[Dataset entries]
# # # #

(** An inode without blocks enters the file system. *)
Lemma enter_ok C D i x P :
  fs_ok C D P -> ~ live (D i) -> di_ok x -> (forall k, slot C x k = 0) -> d_size x = 0 ->
  fs_ok C (upd D i x) P.
Proof.
  intros Hf Hnl Hdi Hz Hs. set (D' := upd D i x). pose proof geom_facts.
  assert (forall j k, live (D' j) -> slot C (D' j) k <> 0 -> D' j = D j) as HD.
  { intros j k. unfold D', upd. case_decide; [by rewrite Hz|done]. }
  assert (forall b, b <> 0 -> owns C D' b <-> owns C D b) as Ho.
  { intros b Hb. split; intros (j & k & Hj & Hlj & Hk & E); exists j, k.
    - rewrite <- (HD j k Hlj) by congruence. done.
    - assert (j <> i) by (intros ->; done). unfold D'. by rewrite upd_ne. }
  constructor.
  - apply Hf.
  - intros j Hj. unfold D', upd. case_decide; [done|by apply Hf].
  - intros j k Hj Hlj Hk Hne. pose proof (HD j k Hlj Hne) as E. rewrite E in *. by apply Hf.
  - intros j1 j2 k1 k2 Hj1 Hj2 Hl1 Hl2 Hk1 Hk2 Hne E. pose proof (HD j1 k1 Hl1 Hne) as E1.
    pose proof (HD j2 k2 Hl2 ltac:(congruence)) as E2. rewrite E1, E2 in *. by apply (fo_inj _ _ _ Hf).
  - intros b Hb. rewrite (fo_free _ _ _ Hf b Hb). destruct (decide (b = 0)) as [->|]; [intuition lia|].
    by rewrite Ho.
  - intros b Hb. destruct (fo_pend _ _ _ Hf b Hb) as [Hr Hno]. split; [done|]. by rewrite Ho by lia.
  - apply Hf.
  - intros j Hj Hlj. unfold D', upd in *. case_decide; [|by apply Hf]. rewrite Hs.
    split; [unfold MAXFILE, BSIZE; lia|]. unfold BSIZE. lia.
Qed.

(** Links and device numbers do not matter. *)
Lemma attr_ok C D D' P :
  fs_ok C D P -> (forall i, inum_ok i -> di_ok (D' i)) ->
  (forall i, d_type (D' i) = d_type (D i) /\ d_size (D' i) = d_size (D i) /\ d_addrs (D' i) = d_addrs (D i)) -> fs_ok C D' P.
Proof.
  intros Hf Hdi HD. assert (forall i k, slot C (D' i) k = slot C (D i) k) as Hsl.
  { intros i k. unfold slot. by destruct (HD i) as (_ & _ & ->). }
  assert (forall i, live (D' i) <-> live (D i)) as Hlv by (intros i; unfold live; by destruct (HD i) as (-> & _)).
  assert (forall b, owns C D' b <-> owns C D b) as How.
  { intros b. unfold owns. split; intros (i & k & ? & Hl & ? & E); exists i, k; (split_and!; [done|by apply Hlv|done|]);
      [by rewrite <- Hsl|by rewrite Hsl]. }
  destruct Hf. constructor; try done.
  - intros i k Hi Hl. rewrite Hsl. apply fo_slot0; [done|by apply Hlv].
  - intros i j k l Hi Hj Hli Hlj. rewrite !Hsl. apply fo_inj0; [done|done|by apply Hlv..].
  - intros b Hb. rewrite How. by apply fo_free0.
  - intros b Hb. rewrite How. by apply fo_pend0.
  - intros i Hi Hl. destruct (HD i) as (_ & -> & _). setoid_rewrite Hsl. apply fo_size0; [done|by apply Hlv].
Qed.

(** A file grows over blocks it has. *)
Lemma resize_ok C D i n P :
  fs_ok C D P -> inum_ok i -> 0 <= n <= MAXFILE * BSIZE ->
  (forall bn, Z.of_nat bn * BSIZE < n -> slot C (D i) (dslot bn) <> 0) ->
  fs_ok C (upd D i (set_dsize n (D i))) P.
Proof.
  intros Hf Hi Hn Hbn. set (D' := upd D i _).
  assert (forall j, live (D' j) <-> live (D j)) as Hlv.
  { intros j. unfold D', upd. case_decide; [by subst|done]. }
  assert (forall j k, slot C (D' j) k = slot C (D j) k) as Hs.
  { intros j k. unfold D', upd. case_decide; [by subst|done]. }
  assert (forall b, owns C D' b <-> owns C D b) as Ho.
  { intros b. split; intros (j & k & ? & Hlj & ? & E); exists j, k; rewrite ?Hs, ?Hlv in *; done. }
  constructor; try apply Hf.
  - intros j Hj. unfold D', upd. case_decide; [|by apply Hf]. destruct (fo_di _ _ _ Hf i Hi). constructor; try done.
    cbn [d_size set_dsize]. unfold MAXFILE, BSIZE, NDIRECT, NINDIRECT in Hn. lia.
  - intros j k Hj Hlj%Hlv Hk. rewrite Hs. by apply Hf.
  - intros j1 j2 k1 k2 Hj1 Hj2 Hl1%Hlv Hl2%Hlv. rewrite !Hs. by apply Hf.
  - intros b Hb. rewrite Ho. by apply Hf.
  - intros b Hb. rewrite Ho. by apply Hf.
  - intros j Hj Hlj%Hlv. setoid_rewrite Hs. unfold D', upd. case_decide; [|by apply Hf]. subst j. simpl. split; [lia|done].
Qed.

(** ** Contents of files *)

Lemma length_fbytes C x : length (fbytes C x) = Z.to_nat (d_size x).
Proof. unfold fbytes. by rewrite length_fmap, length_seq. Qed.

Lemma fbytes_lookup C x k : (k < Z.to_nat (d_size x))%nat -> fbytes C x !! k = Some (fbyte C x k).
Proof. intros Hk. unfold fbytes. by rewrite list_lookup_fmap, lookup_seq_lt. Qed.

(** The block of a byte of the file. *)
Lemma byte_block k n : Z.of_nat k < n -> n <= MAXFILE * BSIZE ->
  Z.of_nat (k / 512) * BSIZE < n /\ (k / 512 < NDIRECT + NINDIRECT)%nat.
Proof.
  intros Hk Hn. pose proof (Nat.div_mod k 512 ltac:(lia)). unfold MAXFILE, BSIZE, NDIRECT, NINDIRECT in *.
  split; [lia|]. apply Nat.Div0.div_lt_upper_bound. lia.
Qed.

Lemma keeps_bytes C D P C' i x' :
  fs_ok C D P -> inum_ok i -> live (D i) -> keeps C (D i) C' x' -> fbytes C' x' = fbytes C (D i).
Proof.
  intros Hf Hi Hl Hk. unfold fbytes. rewrite (ke_size _ _ _ _ Hk). apply list_fmap_ext.
  intros ? k [-> Hlt]%lookup_seq. simpl. destruct (fo_size _ _ _ Hf i Hi Hl) as [Hm Hs].
  unfold fbyte, dblk. rename i0 into k. destruct (byte_block k (d_size (D i)) ltac:(lia) Hm) as [Hb Hbn].
  pose proof (Hs _ Hb) as Hne. pose proof (dslot_lt _ Hbn) as Hsl.
  by rewrite (ke_slot _ _ _ _ Hk), (ke_blk _ _ _ _ Hk) by (done || apply dslot_ne).
Qed.

(** A data block is replaced. *)
Lemma fbyte_store C D i bn d k :
  fs_ok C D [] -> inum_ok i -> live (D i) -> (bn < NDIRECT + NINDIRECT)%nat -> (k / 512 < NDIRECT + NINDIRECT)%nat ->
  slot C (D i) (dslot bn) <> 0 -> slot C (D i) (dslot (k / 512)) <> 0 -> length d = 512%nat ->
  fbyte (<[slot C (D i) (dslot bn) := d]> C) (D i) k =
    if decide (k / 512 = bn)%nat then nth (k mod 512) d 0 else fbyte C (D i) k.
Proof.
  intros Hf Hi Hl Hbn Hkn Hne Hne' Hlen.
  destruct (store_ok C D i (dslot bn) d) as (_ & _ & Hs & _); try done; [by apply dslot_lt|apply dslot_ne|].
  unfold fbyte, dblk. rewrite Hs. destruct (decide (k / 512 = bn)%nat) as [->|Hdn].
  - by rewrite lookup_insert_eq.
  - rewrite lookup_insert_ne; [done|]. intros E.
    destruct (fo_inj _ _ _ Hf i i (dslot bn) (dslot (k / 512))) as [_ E']; try done; [by apply dslot_lt..|].
    by apply dslot_inj in E'.
Qed.

(** ** Free blocks *)

Definition nfree (C : gmap Z (list Z)) : nat := length (filter (fun b => free C b = true) (seqZ 0 (sb_size SB))).

Lemma nfree_alloc C D P b :
  fs_ok C D P -> blk_ok b -> free C b = true -> nfree C = S (nfree (alloc_blk b C)).
Proof.
  intros Hf Hb Hfr. unfold nfree. change (S (length ?l)) with (length (b :: l)). apply Permutation_length.
  apply NoDup_Permutation.
  - apply NoDup_filter, NoDup_seqZ.
  - constructor; [|apply NoDup_filter, NoDup_seqZ]. intros [E _]%list_elem_of_filter.
    rewrite (free_alloc C D P), Z.eqb_refl, andb_false_r in E by done. done.
  - intros c. rewrite elem_of_cons, !list_elem_of_filter, !elem_of_seqZ. unfold blk_ok in Hb. split.
    + intros [Hc Hr]. destruct (decide (c = b)) as [->|Hne]; [by left|right]. split; [|done].
      rewrite (free_alloc C D P) by (done || unfold blk_ok; lia). rewrite Hc. simpl.
      by rewrite negb_true_iff, Z.eqb_neq.
    + intros [->|[Hc Hr]]; [split; [done|lia]|]. split; [|done].
      rewrite (free_alloc C D P) in Hc by (done || unfold blk_ok; lia). by apply andb_true_iff in Hc as [? _].
Qed.

Lemma nfree_some C : (0 < nfree C)%nat -> exists b, blk_ok b /\ free C b = true.
Proof.
  unfold nfree. destruct (filter _ _) as [|b l] eqn:E; simpl; [lia|]. intros _. exists b.
  assert (b ∈ b :: l) as Hb by left. rewrite <- E in Hb. apply list_elem_of_filter in Hb as [? ?%elem_of_seqZ].
  split; [unfold blk_ok; lia|done].
Qed.

(** Blocks other than the bitmap do not matter. *)
Lemma nfree_ext C C' : (forall b, blk_ok b -> free C' b = free C b) -> nfree C' = nfree C.
Proof.
  intros H. unfold nfree. apply Permutation_length, NoDup_Permutation; [apply NoDup_filter, NoDup_seqZ..|].
  intros b. rewrite !list_elem_of_filter, elem_of_seqZ. split; intros [Hb Hr];
    (split; [|done]); [rewrite <- H|rewrite H]; done || unfold blk_ok; lia.
Qed.

Lemma nfree_mono C C' : (forall b, blk_ok b -> free C b = true -> free C' b = true) -> (nfree C <= nfree C')%nat.
Proof.
  intros H. unfold nfree. apply submseteq_length, NoDup_submseteq; [apply NoDup_filter, NoDup_seqZ|].
  intros b. rewrite !list_elem_of_filter, elem_of_seqZ. intros [Hb Hr]. split; [|done]. apply H; [unfold blk_ok; lia|done].
Qed.

Lemma free_insert C n d b :
  blk_ok b -> n < sb_bmapstart SB \/ dstart <= n -> free (<[n := d]> C) b = free C b.
Proof. intros Hb Hn. unfold free. destruct (BBLOCK_eq b Hb). by rewrite lookup_insert_ne by lia. Qed.
End disk.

# # # #

◆ ASSIGNMENT:
Pull out every line of the records that includes the string "simpl".

◆ TASK RESPONSE:
  - intros j Hj Hlj%Hlv. setoid_rewrite Hs. unfold D', upd. case_decide; [|by apply Hf]. subst j. simpl. split; [lia|done].
  intros ? k [-> Hlt]%lookup_seq. simpl. destruct (fo_size _ _ _ Hf i Hi Hl) as [Hm Hs].
      rewrite (free_alloc C D P) by (done || unfold blk_ok; lia). rewrite Hc. simpl.
  unfold nfree. destruct (filter _ _) as [|b l] eqn:E; simpl; [lia|]. intros _. exists b.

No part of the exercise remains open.